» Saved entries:
━━━━━━━━━━━━━━━━━━━━━━━━━━━━━━
(* ===== verification/JsonTree.v ===== *)
(** The JSON trees of src/src/json/json.c in memory: nodes with pointers to the
    parent, the siblings and the first and last child, keys that are properties,
    strings in blocks of the string memory. *)
From S2P Require Import Prelude Property JsonUtf8 Double.

Module JsonTree.
Import Property Double.

(** The union of [JsonNode] with its tag. *)
Inductive payload :=
| JSON_NULL
| JSON_BOOL (b : bool)
| JSON_STRING (string_ : Z)
| JSON_NUMBER (number_ : double)
| JSON_ARRAY (head tail : Z)
| JSON_OBJECT (head tail : Z).

Record node := mk_node { parent : Z; prev : Z; next : Z; key : property_t; body : payload }.

Abbreviation heap := (gmap Z node).
(** The memory of strings and the nodes. *)
Record world := mk_world { w_mem : memory; w_nodes : heap }.

Definition with_parent (n : node) (p : Z) : node := mk_node p (prev n) (next n) (key n) (body n).
Definition with_prev (n : node) (p : Z) : node := mk_node (parent n) p (next n) (key n) (body n).
Definition with_next (n : node) (p : Z) : node := mk_node (parent n) (prev n) p (key n) (body n).
Definition with_key (n : node) (k : property_t) : node := mk_node (parent n) (prev n) (next n) k (body n).
Definition with_body (n : node) (b : payload) : node := mk_node (parent n) (prev n) (next n) (key n) b.

(** [children.head] and [children.tail]. *)
Definition children (n : node) : option (Z * Z) :=
  match body n with JSON_ARRAY h t | JSON_OBJECT h t => Some (h, t) | _ => None end.
Definition set_children (n : node) (h t : Z) : option node :=
  match body n with
  | JSON_ARRAY _ _ => Some (with_body n (JSON_ARRAY h t))
  | JSON_OBJECT _ _ => Some (with_body n (JSON_OBJECT h t))
  | _ => None
  end.
Definition is_array (n : node) : bool := match body n with JSON_ARRAY _ _ => true | _ => false end.
Definition is_object (n : node) : bool := match body n with JSON_OBJECT _ _ => true | _ => false end.

(** An assignment through a pointer. *)
Definition update (h : heap) (p : Z) (f : node -> option node) : option heap := n ← h !! p; n ← f n; Some (<[p := n]> h).
Definition set (h : heap) (p : Z) (f : node -> node) : option heap := update h p (fun n => Some (f n)).

(** ** Construction *)

Section with_alloc.
Context (calloc : heap -> option Z) (malloc : memory -> Z -> option (Z * list Z)) (disp : list prop_type).

(** Returns the address, NULL when there is no memory. *)
Definition mknode (h : heap) (b : payload) : Z * heap :=
  match calloc h with
  | None => (NULL, h)
  | Some p => (p, <[p := mk_node NULL NULL NULL p_null b]> h)
  end.

Definition json_mknull (h : heap) : Z * heap := mknode h JSON_NULL.
Definition json_mkbool (h : heap) (b : bool) : Z * heap := mknode h (JSON_BOOL b).
Definition mkstring (h : heap) (s : Z) : Z * heap := mknode h (JSON_STRING s).
Definition json_mkstring (w : world) (s : Z) : option (Z * world) :=
  '(m, v) ← json_strdup malloc (w_mem w) s;
  let '(p, h) := mkstring (w_nodes w) v in Some (p, mk_world m h).
Definition json_mknumber (h : heap) (n : double) : Z * heap := mknode h (JSON_NUMBER n).
Definition json_mkarray (h : heap) : Z * heap := mknode h (JSON_ARRAY NULL NULL).
Definition json_mkobject (h : heap) : Z * heap := mknode h (JSON_OBJECT NULL NULL).

Definition append_node (h : heap) (p child : Z) : option heap :=
  h ← set h child (fun n => with_parent n p);
  '(_, tail) ← (n ← h !! p; children n);
  h ← set h child (fun n => with_next (with_prev n tail) NULL);
  h ← (if negb (tail =? NULL) then set h tail (fun n => with_next n child)
       else update h p (fun n => x ← children n; set_children n child x.2));
  update h p (fun n => x ← children n; set_children n x.1 child).

Definition prepend_node (h : heap) (p child : Z) : option heap :=
  h ← set h child (fun n => with_parent n p);
  '(hd, _) ← (n ← h !! p; children n);
  h ← set h child (fun n => with_next (with_prev n NULL) hd);
  h ← (if negb (hd =? NULL) then set h hd (fun n => with_prev n child)
       else update h p (fun n => x ← children n; set_children n x.1 child));
  update h p (fun n => x ← children n; set_children n child x.2).

(** The key is passed by value: what [property_move] leaves of it is dropped. *)
Definition append_member (w : world) (object : Z) (k : property_t) (v : Z) : option world :=
  n ← w_nodes w !! v;
  '(m, k, _) ← property_move malloc disp (w_mem w) (key n) k;
  h ← set (w_nodes w) v (fun n => with_key n k);
  h ← append_node h object v;
  Some (mk_world m h).

(** A failed assertion has no continuation. *)
Definition assert (h : heap) (p : Z) (c : node -> bool) : option unit := n ← h !! p; if c n then Some tt else None.
Definition no_parent (n : node) : bool := parent n =? NULL.

Definition json_append_element (h : heap) (array element : Z) : option heap :=
  _ ← assert h array is_array; _ ← assert h element no_parent; append_node h array element.
Definition json_prepend_element (h : heap) (array element : Z) : option heap :=
  _ ← assert h array is_array; _ ← assert h element no_parent; prepend_node h array element.
Definition json_append_member (w : world) (object : Z) (k : property_t) (v : Z) : option world :=
  _ ← assert (w_nodes w) object is_object; _ ← assert (w_nodes w) v no_parent; append_member w object k v.
Definition json_prepend_member (w : world) (object : Z) (k : property_t) (v : Z) : option world :=
  _ ← assert (w_nodes w) object is_object; _ ← assert (w_nodes w) v no_parent;
  '(m, k) ← property_copy malloc disp (w_mem w) k;
  h ← set (w_nodes w) v (fun n => with_key n k);
  h ← prepend_node h object v;
  Some (mk_world m h).

(** ** Removal *)

(** The four pointers around a node that has a parent. *)
Definition unlink (h : heap) (n : node) : option heap :=
  h ← (if negb (prev n =? NULL) then set h (prev n) (fun m => with_next m (next n))
       else update h (parent n) (fun p => x ← children p; set_children p (next n) x.2));
  (if negb (next n =? NULL) then set h (next n) (fun m => with_prev m (prev n))
   else update h (parent n) (fun p => x ← children p; set_children p x.1 (prev n))).

Definition json_remove_from_parent (w : world) (p : Z) : option world :=
  n ← w_nodes w !! p;
  if negb (parent n =? NULL) then
    h ← unlink (w_nodes w) n;
    '(m, k) ← property_free disp (w_mem w) (key n);
    h ← set h p (fun n => with_next (with_prev (with_parent (with_key n k) NULL) NULL) NULL);
    Some (mk_world m h)
  else Some w.

(** The fuel bounds the depth and the number of siblings. *)
Fixpoint json_delete (fuel : nat) (w : world) (p : Z) : option world :=
  match fuel with
  | O => None
  | S fuel' =>
      if p =? NULL then Some w else
      w ← json_remove_from_parent w p;
      n ← w_nodes w !! p;
      w ← match body n with
          | JSON_STRING s => m ← json_delete_string (w_mem w) s; Some (mk_world m (w_nodes w))
          | JSON_ARRAY hd _ | JSON_OBJECT hd _ => delete_children fuel' w hd
          | _ => Some w
          end;
      Some (mk_world (w_mem w) (delete p (w_nodes w)))
  end
with delete_children (fuel : nat) (w : world) (child : Z) : option world :=
  match fuel with
  | O => None
  | S fuel' =>
      if child =? NULL then Some w else
      n ← w_nodes w !! child;
      w ← json_delete fuel' w child;
      delete_children fuel' w (next n)
  end.

(** ** Lookup *)

Definition json_first_child (h : heap) (p : Z) : option Z :=
  if p =? NULL then Some NULL else n ← h !! p; Some (match children n with Some (hd, _) => hd | None => NULL end).

Fixpoint find_element (fuel : nat) (h : heap) (element i index : Z) : option Z :=
  match fuel with
  | O => None
  | S fuel' =>
      if element =? NULL then Some NULL else
      if i =? index then Some element else
      n ← h !! element; find_element fuel' h (next n) (i + 1) index
  end.
Definition json_find_element (fuel : nat) (h : heap) (array index : Z) : option Z :=
  if array =? NULL then Some NULL else
  n ← h !! array;
  if negb (is_array n) then Some NULL else
  hd ← json_first_child h array; find_element fuel h hd 0 index.

Fixpoint find_member (fuel : nat) (w : world) (member : Z) (name : property_t) : option Z :=
  match fuel with
  | O => None
  | S fuel' =>
      if member =? NULL then Some NULL else
      n ← w_nodes w !! member;
      c ← property_cmp (w_mem w) (key n) name;
      if c =? 0 then Some member else find_member fuel' w (next n) name
  end.
Definition json_find_member (fuel : nat) (w : world) (object : Z) (name : property_t) : option Z :=
  if object =? NULL then Some NULL else
  n ← w_nodes w !! object;
  if negb (is_object n) then Some NULL else
  hd ← json_first_child (w_nodes w) object; find_member fuel w hd name.

(** Returns (rc, memory, the property). *)
Definition fill_string_from_json (fuel : nat) (w : world) (object : Z) (name p : property_t) : option (Z * memory * property_t) :=
  tmp ← json_find_member fuel w object name;
  if tmp =? NULL then Some (-1, w_mem w, p) else
  n ← w_nodes w !! tmp;
  match body n with
  | JSON_STRING s =>
      '(m, t) ← json_strdup_property malloc (w_mem w) s;
      '(m, p, _) ← property_move malloc disp m p t;
      Some (0, m, p)
  | _ => Some (-1, w_mem w, p)
  end.

(** ** json_check; [errmsg] is NULL. *)

Fixpoint json_check (fuel : nat) (w : world) (p : Z) : option bool :=
  match fuel with
  | O => None
  | S fuel' =>
      n ← w_nodes w !! p;
      key_ok ← (if negb (IS_EMPTY (key n)) then b ← bytes_at (w_mem w) (value (key n)); JsonUtf8.utf8_validate b else Some true);
      if negb key_ok then Some false else
      match body n with
      | JSON_STRING s => if s =? NULL then Some false else b ← bytes_at (w_mem w) s; JsonUtf8.utf8_validate b
      | JSON_ARRAY hd tl | JSON_OBJECT hd tl =>
          if (hd =? NULL) || (tl =? NULL) then Some ((hd =? NULL) && (tl =? NULL)) else
          first ← w_nodes w !! hd;
          if negb (prev first =? NULL) then Some false else check_children fuel' w p hd tl hd NULL
      | _ => Some true
      end
  end
with check_children (fuel : nat) (w : world) (p hd tl child last : Z) : option bool :=
  match fuel with
  | O => None
  | S fuel' =>
      if child =? NULL then Some (last =? tl) else
      if child =? p then Some false else
      c ← w_nodes w !! child;
      if (next c =? child) || (next c =? hd) || negb (parent c =? p) then Some false else
      back ← (if negb (next c =? NULL) then n ← w_nodes w !! next c; Some (prev n =? child) else Some true);
      if negb back || negb (IS_EMPTY (key c)) then Some false else
      ok ← json_check fuel' w child;
      if negb ok then Some false else check_children fuel' w p hd tl (next c) child
  end.

End with_alloc.

(** ** The forest of a heap *)

Definition last_or (l : list Z) : Z := default NULL (last l).
Definition head_or (l : list Z) : Z := default NULL (head l).

(** The pointers of a node to its parent and siblings, its pointers to its children,
    and what is left of it. *)
Definition links (h : heap) (c : Z) : option (Z * Z * Z) := n ← h !! c; Some (parent n, prev n, next n).
Definition ends (h : heap) (p : Z) : option (Z * Z) := n ← h !! p; children n.
Definition erase (b : payload) : payload :=
  match b with JSON_ARRAY _ _ => JSON_ARRAY NULL NULL | JSON_OBJECT _ _ => JSON_OBJECT NULL NULL | _ => b end.
Definition label (h : heap) (c : Z) : option (property_t * payload) := n ← h !! c; Some (key n, erase (body n)).

(** The node [p] has the children [l]: first and last child, and around every
    child its siblings and its parent. *)
Record kids (h : heap) (p : Z) (l : list Z) : Prop := mk_kids {
  kids_ends : ends h p = Some (head_or l, last_or l);
  kids_nodup : NoDup l;
  kids_self : p ∉ l;
  kids_around l1 c l2 : l = l1 ++ c :: l2 -> links h c = Some (p, last_or l1, head_or l2);
}.

(** [F] has an entry for every container, and the entry of its parent lists every child. *)
Record forest (h : heap) (F : gmap Z (list Z)) : Prop := mk_forest {
  forest_kids p l : F !! p = Some l -> kids h p l;
  forest_container p : is_Some (ends h p) -> is_Some (F !! p);
  forest_child c p a b : links h c = Some (p, a, b) -> p <> NULL -> exists l, F !! p = Some l /\ c ∈ l;
  forest_null : h !! NULL = None;
}.

Lemma kids_links h p l c : kids h p l -> c ∈ l -> exists a b, links h c = Some (p, a, b).
Proof. intros Hk Hc. apply list_elem_of_split in Hc as (l1 & l2 & ->). rewrite (kids_around _ _ _ Hk l1 c l2 eq_refl). eauto. Qed.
━━━━━━━━━━━━━━━━━━━━━━━━━━━━━━
» WHAT IS REQUIRED: Take the lines above from the one containing "with check_children (fuel" to the one containing "Definition erase (b" and retype them exactly, both ends included, with nothing added.

» RESPONSE TO THIS EXERCISE:
with check_children (fuel : nat) (w : world) (p hd tl child last : Z) : option bool :=
  match fuel with
  | O => None
  | S fuel' =>
      if child =? NULL then Some (last =? tl) else
      if child =? p then Some false else
      c ← w_nodes w !! child;
      if (next c =? child) || (next c =? hd) || negb (parent c =? p) then Some false else
      back ← (if negb (next c =? NULL) then n ← w_nodes w !! next c; Some (prev n =? child) else Some true);
      if negb back || negb (IS_EMPTY (key c)) then Some false else
      ok ← json_check fuel' w child;
      if negb ok then Some false else check_children fuel' w p hd tl (next c) child
  end.

End with_alloc.

(** ** The forest of a heap *)

Definition last_or (l : list Z) : Z := default NULL (last l).
Definition head_or (l : list Z) : Z := default NULL (head l).

(** The pointers of a node to its parent and siblings, its pointers to its children,
    and what is left of it. *)
Definition links (h : heap) (c : Z) : option (Z * Z * Z) := n ← h !! c; Some (parent n, prev n, next n).
Definition ends (h : heap) (p : Z) : option (Z * Z) := n ← h !! p; children n.
Definition erase (b : payload) : payload :=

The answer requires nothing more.